┏━━

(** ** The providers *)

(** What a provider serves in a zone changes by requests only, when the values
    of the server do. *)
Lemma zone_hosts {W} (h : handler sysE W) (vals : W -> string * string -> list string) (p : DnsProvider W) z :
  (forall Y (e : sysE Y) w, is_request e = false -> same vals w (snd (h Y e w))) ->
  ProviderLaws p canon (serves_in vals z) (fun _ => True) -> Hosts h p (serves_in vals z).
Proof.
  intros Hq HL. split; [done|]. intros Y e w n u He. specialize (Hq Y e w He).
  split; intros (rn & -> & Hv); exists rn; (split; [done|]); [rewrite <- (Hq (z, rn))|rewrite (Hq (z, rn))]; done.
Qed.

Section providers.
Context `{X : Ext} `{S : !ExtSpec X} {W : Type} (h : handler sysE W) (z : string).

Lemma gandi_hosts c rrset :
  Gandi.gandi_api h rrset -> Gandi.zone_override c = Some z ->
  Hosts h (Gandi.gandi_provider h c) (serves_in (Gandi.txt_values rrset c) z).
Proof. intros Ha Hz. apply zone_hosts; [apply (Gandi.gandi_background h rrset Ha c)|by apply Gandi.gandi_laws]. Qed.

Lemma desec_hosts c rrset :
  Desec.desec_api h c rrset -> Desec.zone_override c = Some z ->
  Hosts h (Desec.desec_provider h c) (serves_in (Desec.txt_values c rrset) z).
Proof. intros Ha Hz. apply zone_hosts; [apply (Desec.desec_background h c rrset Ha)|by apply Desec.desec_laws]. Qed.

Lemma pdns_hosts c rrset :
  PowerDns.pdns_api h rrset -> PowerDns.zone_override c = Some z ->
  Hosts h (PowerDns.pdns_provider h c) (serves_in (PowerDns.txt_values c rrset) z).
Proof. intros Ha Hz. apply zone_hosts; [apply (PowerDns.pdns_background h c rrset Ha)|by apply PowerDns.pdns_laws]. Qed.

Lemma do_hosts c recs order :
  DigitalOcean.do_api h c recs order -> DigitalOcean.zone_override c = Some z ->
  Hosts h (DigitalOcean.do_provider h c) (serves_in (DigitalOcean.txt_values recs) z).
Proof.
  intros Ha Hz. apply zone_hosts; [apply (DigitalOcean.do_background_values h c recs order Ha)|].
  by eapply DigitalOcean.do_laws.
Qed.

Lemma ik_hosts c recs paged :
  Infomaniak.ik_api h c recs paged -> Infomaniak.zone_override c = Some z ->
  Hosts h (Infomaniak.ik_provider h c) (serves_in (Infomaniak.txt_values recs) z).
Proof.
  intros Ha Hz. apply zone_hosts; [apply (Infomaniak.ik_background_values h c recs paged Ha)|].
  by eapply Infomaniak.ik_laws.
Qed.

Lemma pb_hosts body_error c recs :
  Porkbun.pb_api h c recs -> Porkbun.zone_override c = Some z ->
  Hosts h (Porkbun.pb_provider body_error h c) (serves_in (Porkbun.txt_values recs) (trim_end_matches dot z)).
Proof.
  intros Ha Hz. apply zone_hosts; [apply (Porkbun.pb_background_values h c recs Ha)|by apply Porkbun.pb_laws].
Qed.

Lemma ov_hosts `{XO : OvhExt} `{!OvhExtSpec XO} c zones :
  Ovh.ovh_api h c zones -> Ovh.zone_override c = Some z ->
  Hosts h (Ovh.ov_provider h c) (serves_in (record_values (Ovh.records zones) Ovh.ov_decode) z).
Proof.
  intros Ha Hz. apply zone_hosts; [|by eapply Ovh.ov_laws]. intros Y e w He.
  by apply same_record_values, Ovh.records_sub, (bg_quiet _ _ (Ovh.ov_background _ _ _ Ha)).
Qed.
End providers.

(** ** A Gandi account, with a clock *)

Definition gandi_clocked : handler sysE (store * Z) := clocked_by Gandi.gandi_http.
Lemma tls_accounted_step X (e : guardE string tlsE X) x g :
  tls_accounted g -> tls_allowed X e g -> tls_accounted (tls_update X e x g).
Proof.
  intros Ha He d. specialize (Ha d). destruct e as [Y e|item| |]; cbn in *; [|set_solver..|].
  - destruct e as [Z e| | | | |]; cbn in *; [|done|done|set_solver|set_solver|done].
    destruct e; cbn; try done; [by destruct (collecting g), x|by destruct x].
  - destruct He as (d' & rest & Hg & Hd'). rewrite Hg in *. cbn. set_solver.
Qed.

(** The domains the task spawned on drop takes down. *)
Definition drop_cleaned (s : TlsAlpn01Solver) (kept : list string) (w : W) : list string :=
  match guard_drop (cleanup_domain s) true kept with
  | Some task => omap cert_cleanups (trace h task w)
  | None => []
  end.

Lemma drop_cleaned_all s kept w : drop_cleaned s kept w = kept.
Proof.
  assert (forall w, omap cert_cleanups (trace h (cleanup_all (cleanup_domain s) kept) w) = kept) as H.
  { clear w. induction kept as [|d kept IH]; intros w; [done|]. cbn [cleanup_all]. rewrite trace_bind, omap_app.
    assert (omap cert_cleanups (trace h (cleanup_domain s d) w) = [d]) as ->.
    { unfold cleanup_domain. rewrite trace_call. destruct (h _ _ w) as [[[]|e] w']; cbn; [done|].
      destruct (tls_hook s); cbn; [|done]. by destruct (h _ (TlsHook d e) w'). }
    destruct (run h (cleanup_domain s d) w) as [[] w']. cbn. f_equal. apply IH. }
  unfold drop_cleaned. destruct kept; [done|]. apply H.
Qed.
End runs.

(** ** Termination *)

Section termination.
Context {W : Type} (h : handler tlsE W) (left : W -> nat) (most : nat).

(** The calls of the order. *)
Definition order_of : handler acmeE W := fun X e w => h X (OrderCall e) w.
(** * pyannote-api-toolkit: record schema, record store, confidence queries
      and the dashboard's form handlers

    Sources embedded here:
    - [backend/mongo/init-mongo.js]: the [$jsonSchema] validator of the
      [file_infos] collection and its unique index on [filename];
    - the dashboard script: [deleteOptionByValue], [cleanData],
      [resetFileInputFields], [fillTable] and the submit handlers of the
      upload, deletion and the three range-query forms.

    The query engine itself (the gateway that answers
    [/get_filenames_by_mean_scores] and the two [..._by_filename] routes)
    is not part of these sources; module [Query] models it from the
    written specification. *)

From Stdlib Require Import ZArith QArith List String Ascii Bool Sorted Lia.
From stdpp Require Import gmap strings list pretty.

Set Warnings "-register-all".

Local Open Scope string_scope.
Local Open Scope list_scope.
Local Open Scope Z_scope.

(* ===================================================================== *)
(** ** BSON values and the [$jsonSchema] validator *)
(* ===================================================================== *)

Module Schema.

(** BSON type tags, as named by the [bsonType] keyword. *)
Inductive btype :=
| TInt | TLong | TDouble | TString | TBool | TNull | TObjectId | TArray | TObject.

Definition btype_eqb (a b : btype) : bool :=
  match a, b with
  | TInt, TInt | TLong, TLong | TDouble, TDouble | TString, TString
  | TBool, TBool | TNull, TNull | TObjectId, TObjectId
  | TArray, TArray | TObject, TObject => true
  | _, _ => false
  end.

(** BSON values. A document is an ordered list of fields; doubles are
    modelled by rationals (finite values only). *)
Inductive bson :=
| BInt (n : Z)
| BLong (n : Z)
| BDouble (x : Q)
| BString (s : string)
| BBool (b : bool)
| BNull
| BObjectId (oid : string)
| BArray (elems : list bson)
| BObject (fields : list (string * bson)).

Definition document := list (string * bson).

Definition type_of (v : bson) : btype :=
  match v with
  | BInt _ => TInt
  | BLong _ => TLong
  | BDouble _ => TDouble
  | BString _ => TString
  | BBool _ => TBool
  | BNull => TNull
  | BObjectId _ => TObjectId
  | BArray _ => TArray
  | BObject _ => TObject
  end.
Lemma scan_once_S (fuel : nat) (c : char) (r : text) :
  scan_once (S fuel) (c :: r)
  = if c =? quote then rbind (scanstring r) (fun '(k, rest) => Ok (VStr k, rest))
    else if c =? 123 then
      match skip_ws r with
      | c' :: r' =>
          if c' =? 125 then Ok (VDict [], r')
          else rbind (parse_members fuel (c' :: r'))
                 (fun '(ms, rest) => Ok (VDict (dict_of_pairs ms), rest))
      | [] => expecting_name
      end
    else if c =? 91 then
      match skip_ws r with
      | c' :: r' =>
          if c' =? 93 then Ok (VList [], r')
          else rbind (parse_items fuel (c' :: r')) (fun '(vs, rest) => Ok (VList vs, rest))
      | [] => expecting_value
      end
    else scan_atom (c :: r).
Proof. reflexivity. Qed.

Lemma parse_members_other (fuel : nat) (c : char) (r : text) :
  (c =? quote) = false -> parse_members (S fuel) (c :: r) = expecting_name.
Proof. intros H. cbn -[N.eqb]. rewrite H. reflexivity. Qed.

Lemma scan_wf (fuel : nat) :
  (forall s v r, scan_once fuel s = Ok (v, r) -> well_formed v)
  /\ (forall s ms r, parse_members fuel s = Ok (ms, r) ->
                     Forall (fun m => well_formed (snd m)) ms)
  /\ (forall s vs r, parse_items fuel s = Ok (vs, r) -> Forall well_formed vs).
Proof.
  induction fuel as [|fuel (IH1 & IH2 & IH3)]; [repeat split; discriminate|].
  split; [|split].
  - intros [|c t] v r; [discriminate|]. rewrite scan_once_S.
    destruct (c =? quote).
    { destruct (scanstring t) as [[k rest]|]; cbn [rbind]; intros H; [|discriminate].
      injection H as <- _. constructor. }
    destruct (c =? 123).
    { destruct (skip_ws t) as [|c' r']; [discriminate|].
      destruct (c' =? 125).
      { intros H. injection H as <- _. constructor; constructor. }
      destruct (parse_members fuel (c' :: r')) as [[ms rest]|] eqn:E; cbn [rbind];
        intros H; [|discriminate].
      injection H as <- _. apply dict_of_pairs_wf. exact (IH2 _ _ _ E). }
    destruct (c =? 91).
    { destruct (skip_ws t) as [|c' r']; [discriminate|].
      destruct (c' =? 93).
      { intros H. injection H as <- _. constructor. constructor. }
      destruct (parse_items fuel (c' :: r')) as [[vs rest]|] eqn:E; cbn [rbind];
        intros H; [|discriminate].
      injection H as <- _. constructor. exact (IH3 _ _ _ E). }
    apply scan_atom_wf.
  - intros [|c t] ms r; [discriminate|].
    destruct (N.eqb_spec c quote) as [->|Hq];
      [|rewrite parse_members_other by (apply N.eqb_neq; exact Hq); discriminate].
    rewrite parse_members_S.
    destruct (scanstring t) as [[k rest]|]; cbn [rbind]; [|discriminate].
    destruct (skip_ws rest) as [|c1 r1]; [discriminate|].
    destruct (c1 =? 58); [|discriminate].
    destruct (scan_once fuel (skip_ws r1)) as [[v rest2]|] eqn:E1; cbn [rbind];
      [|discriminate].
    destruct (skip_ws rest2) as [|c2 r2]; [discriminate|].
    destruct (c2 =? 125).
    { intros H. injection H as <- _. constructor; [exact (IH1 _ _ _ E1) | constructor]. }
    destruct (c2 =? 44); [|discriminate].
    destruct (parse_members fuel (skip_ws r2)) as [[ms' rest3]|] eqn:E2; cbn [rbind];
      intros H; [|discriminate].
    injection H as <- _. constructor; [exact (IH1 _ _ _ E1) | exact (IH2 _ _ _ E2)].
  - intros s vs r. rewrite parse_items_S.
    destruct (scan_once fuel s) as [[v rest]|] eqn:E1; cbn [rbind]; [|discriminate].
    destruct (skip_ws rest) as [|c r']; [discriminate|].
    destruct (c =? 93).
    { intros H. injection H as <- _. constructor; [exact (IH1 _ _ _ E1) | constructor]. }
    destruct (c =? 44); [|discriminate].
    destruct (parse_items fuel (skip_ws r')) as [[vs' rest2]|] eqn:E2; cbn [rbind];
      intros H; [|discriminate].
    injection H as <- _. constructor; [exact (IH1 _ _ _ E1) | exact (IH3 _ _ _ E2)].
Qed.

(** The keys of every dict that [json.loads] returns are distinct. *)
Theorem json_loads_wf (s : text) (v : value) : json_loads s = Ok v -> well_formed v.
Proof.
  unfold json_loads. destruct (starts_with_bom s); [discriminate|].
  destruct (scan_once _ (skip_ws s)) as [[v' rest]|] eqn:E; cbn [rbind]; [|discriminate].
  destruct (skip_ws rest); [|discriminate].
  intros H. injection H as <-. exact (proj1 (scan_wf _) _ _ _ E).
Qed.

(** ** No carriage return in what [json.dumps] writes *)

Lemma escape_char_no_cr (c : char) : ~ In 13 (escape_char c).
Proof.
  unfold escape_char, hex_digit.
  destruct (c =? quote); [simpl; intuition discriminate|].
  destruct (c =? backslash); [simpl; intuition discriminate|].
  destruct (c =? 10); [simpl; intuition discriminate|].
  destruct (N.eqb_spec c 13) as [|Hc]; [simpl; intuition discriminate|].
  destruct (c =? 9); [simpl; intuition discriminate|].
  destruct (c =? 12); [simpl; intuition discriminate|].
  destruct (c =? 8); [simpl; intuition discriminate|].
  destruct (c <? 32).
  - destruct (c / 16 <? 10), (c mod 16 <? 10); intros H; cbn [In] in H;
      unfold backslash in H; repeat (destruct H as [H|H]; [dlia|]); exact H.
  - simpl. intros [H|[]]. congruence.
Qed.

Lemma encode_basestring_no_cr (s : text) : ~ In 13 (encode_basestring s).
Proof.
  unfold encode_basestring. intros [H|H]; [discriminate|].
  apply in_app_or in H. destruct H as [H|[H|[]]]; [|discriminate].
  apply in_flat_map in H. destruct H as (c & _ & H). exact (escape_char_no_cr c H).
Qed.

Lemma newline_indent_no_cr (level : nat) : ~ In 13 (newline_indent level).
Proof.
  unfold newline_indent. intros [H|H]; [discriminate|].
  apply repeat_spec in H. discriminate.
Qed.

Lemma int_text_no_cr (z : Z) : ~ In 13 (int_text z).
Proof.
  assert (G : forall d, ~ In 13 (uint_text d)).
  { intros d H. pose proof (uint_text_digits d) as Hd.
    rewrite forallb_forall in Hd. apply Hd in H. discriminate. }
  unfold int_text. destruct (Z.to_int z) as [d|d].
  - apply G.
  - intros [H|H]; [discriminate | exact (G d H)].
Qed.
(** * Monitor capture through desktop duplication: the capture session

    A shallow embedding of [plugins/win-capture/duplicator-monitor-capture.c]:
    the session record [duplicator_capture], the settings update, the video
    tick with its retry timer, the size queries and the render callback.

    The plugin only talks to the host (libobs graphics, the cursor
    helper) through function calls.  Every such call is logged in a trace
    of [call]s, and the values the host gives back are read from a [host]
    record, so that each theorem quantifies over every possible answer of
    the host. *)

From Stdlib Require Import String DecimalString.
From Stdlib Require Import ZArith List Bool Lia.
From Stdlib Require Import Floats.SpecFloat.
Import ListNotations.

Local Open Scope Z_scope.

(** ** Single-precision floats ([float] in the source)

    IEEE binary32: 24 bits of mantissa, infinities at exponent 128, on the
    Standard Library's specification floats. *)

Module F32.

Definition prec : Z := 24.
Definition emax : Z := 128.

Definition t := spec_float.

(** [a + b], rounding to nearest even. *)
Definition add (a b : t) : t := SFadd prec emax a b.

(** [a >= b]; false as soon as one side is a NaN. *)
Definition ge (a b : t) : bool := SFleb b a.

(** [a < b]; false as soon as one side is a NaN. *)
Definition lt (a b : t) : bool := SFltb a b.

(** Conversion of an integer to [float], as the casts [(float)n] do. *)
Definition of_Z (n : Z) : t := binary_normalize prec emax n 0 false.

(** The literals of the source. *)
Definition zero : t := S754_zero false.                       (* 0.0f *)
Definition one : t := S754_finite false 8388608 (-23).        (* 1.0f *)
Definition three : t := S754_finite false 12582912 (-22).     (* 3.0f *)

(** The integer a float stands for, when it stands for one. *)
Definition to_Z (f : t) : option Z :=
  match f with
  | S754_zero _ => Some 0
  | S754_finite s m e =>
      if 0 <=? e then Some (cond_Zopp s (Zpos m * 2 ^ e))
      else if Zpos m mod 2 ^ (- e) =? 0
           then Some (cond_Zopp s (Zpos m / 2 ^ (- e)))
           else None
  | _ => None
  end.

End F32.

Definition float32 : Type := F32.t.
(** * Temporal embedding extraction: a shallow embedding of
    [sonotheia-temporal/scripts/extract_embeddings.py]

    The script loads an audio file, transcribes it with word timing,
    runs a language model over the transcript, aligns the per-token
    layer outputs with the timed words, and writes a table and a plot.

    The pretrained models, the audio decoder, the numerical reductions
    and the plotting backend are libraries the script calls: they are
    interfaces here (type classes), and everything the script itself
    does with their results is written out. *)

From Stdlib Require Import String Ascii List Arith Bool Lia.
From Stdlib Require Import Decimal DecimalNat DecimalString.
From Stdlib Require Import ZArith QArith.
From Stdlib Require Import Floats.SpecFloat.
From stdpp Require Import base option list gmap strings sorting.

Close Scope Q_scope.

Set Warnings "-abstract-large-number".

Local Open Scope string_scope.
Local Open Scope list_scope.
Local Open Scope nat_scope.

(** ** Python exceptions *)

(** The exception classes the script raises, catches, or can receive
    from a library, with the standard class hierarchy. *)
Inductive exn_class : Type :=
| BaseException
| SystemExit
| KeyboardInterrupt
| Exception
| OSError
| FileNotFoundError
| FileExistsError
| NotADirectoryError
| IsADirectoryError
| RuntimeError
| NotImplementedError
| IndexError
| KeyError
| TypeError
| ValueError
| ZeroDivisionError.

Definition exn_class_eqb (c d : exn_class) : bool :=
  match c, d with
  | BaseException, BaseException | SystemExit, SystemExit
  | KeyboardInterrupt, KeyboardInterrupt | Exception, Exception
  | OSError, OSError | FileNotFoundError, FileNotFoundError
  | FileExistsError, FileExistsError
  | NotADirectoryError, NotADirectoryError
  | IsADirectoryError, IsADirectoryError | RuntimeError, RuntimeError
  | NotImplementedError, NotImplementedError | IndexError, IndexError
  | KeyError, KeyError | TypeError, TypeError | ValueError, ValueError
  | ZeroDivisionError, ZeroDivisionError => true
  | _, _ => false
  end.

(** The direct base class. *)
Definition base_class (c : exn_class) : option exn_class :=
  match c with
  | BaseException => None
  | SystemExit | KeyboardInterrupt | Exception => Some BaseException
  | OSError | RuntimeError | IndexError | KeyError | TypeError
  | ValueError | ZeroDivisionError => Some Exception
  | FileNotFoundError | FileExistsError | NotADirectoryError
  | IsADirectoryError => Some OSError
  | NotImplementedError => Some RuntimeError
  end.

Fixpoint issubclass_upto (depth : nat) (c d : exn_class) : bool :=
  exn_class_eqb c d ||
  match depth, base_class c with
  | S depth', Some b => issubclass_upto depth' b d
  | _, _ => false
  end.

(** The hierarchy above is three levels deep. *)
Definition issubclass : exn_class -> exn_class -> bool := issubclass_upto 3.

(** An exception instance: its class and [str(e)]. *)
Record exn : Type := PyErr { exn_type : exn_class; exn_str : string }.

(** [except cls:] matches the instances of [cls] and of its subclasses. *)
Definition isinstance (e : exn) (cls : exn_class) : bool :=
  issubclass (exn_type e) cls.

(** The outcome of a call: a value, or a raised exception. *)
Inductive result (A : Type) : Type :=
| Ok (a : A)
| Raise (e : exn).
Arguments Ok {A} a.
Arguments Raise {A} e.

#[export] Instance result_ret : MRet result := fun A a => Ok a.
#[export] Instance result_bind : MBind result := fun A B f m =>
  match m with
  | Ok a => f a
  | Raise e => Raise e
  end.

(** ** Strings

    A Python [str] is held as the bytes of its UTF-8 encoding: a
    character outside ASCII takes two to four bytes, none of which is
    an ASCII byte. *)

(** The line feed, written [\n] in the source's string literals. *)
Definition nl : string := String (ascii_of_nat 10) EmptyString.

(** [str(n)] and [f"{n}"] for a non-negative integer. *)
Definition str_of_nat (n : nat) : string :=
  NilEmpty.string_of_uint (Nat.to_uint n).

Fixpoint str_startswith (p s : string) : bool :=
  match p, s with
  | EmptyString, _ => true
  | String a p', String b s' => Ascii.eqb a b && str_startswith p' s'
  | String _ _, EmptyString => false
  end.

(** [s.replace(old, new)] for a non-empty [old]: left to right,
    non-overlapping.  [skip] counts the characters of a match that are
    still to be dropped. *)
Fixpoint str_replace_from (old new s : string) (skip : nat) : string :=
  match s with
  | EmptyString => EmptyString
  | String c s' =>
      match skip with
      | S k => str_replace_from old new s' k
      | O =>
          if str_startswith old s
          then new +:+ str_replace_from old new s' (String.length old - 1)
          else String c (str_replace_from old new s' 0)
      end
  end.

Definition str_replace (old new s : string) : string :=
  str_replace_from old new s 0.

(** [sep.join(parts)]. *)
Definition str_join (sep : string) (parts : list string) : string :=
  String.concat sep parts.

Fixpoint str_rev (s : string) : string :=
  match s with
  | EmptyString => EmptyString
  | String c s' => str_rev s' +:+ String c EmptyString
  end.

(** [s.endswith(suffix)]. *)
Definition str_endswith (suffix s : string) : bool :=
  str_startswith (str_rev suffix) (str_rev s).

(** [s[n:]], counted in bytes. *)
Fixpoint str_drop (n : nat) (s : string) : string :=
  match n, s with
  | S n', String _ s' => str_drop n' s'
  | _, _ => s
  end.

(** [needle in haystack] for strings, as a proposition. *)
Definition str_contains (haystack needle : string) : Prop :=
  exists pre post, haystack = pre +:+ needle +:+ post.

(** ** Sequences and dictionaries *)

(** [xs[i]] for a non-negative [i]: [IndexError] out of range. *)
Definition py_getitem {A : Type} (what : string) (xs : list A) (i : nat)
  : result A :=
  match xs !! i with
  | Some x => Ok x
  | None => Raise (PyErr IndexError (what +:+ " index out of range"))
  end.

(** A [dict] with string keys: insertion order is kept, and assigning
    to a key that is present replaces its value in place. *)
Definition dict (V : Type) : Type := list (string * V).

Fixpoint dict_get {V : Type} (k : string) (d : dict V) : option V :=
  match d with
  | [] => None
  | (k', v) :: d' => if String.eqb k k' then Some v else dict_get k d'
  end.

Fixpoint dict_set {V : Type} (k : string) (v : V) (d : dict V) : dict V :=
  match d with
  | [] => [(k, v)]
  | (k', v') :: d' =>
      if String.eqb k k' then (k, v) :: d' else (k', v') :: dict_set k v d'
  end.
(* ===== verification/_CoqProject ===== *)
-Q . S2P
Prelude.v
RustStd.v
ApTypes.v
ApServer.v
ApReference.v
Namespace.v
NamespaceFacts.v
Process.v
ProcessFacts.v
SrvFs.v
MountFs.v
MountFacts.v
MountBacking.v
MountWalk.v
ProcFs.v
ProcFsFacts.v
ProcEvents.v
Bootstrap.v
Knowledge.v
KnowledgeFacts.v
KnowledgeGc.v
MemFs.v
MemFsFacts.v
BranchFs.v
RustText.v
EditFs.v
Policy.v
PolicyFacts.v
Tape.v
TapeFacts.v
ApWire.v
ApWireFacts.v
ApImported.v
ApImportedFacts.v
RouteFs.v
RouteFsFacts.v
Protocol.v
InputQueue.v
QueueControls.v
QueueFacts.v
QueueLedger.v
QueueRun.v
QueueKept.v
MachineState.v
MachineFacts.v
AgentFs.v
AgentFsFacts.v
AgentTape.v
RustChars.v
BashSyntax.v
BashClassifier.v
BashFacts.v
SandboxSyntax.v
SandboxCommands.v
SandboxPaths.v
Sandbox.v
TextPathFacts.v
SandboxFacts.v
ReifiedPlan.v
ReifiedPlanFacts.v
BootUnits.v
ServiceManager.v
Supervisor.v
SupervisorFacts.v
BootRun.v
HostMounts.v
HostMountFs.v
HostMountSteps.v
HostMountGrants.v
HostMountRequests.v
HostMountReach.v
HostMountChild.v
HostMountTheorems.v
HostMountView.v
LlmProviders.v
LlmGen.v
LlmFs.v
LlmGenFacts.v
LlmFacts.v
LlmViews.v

┗━━

*Task brief*: Scan the records above. Return every line with "quote" in it.

*Exercise response*:
  = if c =? quote then rbind (scanstring r) (fun '(k, rest) => Ok (VStr k, rest))
  (c =? quote) = false -> parse_members (S fuel) (c :: r) = expecting_name.
    destruct (c =? quote).
    destruct (N.eqb_spec c quote) as [->|Hq];
  destruct (c =? quote); [simpl; intuition discriminate|].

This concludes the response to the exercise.